The complainant was concerned that the finder's fee was an inducement to break patient confidentiality. There was no mention in the materials regarding patient confidentiality. The Panel considered that health professionals would be well aware of their obligations with regard to patient confidentiality. The complainant also referred to possible misuse of NHS time and resources. The Panel considered that health professionals responding to the request would be responsible for ensuring that they followed relevant NHS policies and procedures. There was no evidence that NHS time and resources had been misused.
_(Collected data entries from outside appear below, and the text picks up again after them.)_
(** C5, amended: every request that [sendMessage] issues from a reachable
    world is a POST to [/chat] whose body is [{ messages: [...] }]; the
    array is not empty and lists the stored messages, the one just typed
    last, in the order they were stored; each element carries the member
    [role], which is [user] or [assistant], followed by the member
    [content] when the stored content is not [undefined], and by nothing
    otherwise; the last element is the typed text with role [user]. *)
Theorem C5_request_body_lists_the_conversation
    (t0 : Z) (events : list Event) (now ts : Z) (st' : AppState) (req : Request) :
  sendMessage (app (run t0 events)) now ts = (st', Some req) ->
  let typed := userMessage (app (run t0 events)) now ts in
  method req = "POST" /\ url req = "http://localhost:8000/chat" /\
  messages st' = messages (app (run t0 events)) ++ [typed] /\
  body req = JObj [("messages", JArr (map wire_message (messages st')))] /\
  posted_messages req <> [] /\
  wire_message typed =
    JObj [("role", JStr "user");
          ("content", JStr (inputMessage (app (run t0 events))))] /\
  Forall (fun m =>
            (role m = "user" \/ role m = "assistant") /\
            wire_message m =
              JObj (("role", JStr (role m)) ::
                    match content m with
                    | VUndefined => []
                    | VJson c => [("content", c)]
                    end) /\
            (content m <> VUndefined -> role_and_content (wire_message m) = true))
         (messages st').
Proof.
  intros Hs typed.
  apply sendMessage_issued in Hs as (Hb & Hm & _ & _ & _ & Hurl & Hmeth & Hbody).
  rewrite Hm. repeat split; try assumption.
  - rewrite (posted_messages_carried _ _ Hbody), map_app. cbn.
    intros He. apply app_eq_nil in He as [_ He]. discriminate.
  - assert (Hall : Forall stored_ok (messages (app (run t0 events)) ++ [typed])).
    { apply Forall_app. split.
      - apply run_consistent.
      - constructor; [apply userMessage_ok; assumption|constructor]. }
    eapply Forall_impl; [exact Hall|].
    intros m (_ & Hr & _). split; [exact Hr|]. split; [apply wire_message_shape|].
    apply role_and_content_defined. exact Hr.
Qed.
The email in question asked health professionals to contact the agency if interested in helping recruit patients. Such health professionals would be provided with letters to give to patients who would then contact the agency direct. The patients had to have been taking one of four treatments for at least three months; one was Bayer's medicine and the other three were competitors'. The Panel thus considered that there was no incentive to change a patient's medication to Bayer's product or to increase prescribing of it for new patients. The health professional would not pass on patient details to the agency. The finder's fee would only be paid in relation to patients who completed the survey.

Although there was no allegation that the market research was disguised promotion, in order to consider the allegations, the Panel had to address this point first. On the information before it, the Panel did not consider that the survey was disguised promotion of Xarelto and, as a consequence, it was not unreasonable to pay health professionals. The Panel noted the allegations about the payment offered and its comments above and ruled no breach of the Code in this regard.

The Panel noted that the email did not mention patient confidentiality and did not consider that the method of identifying and enrolling patients was inappropriate. The position was clearer on receipt of the further information about the arrangements, which would be sent to interested health professionals, than from the email in question. Given all the circumstances, the Panel ruled no breach of the Code including no breach of Clause 2.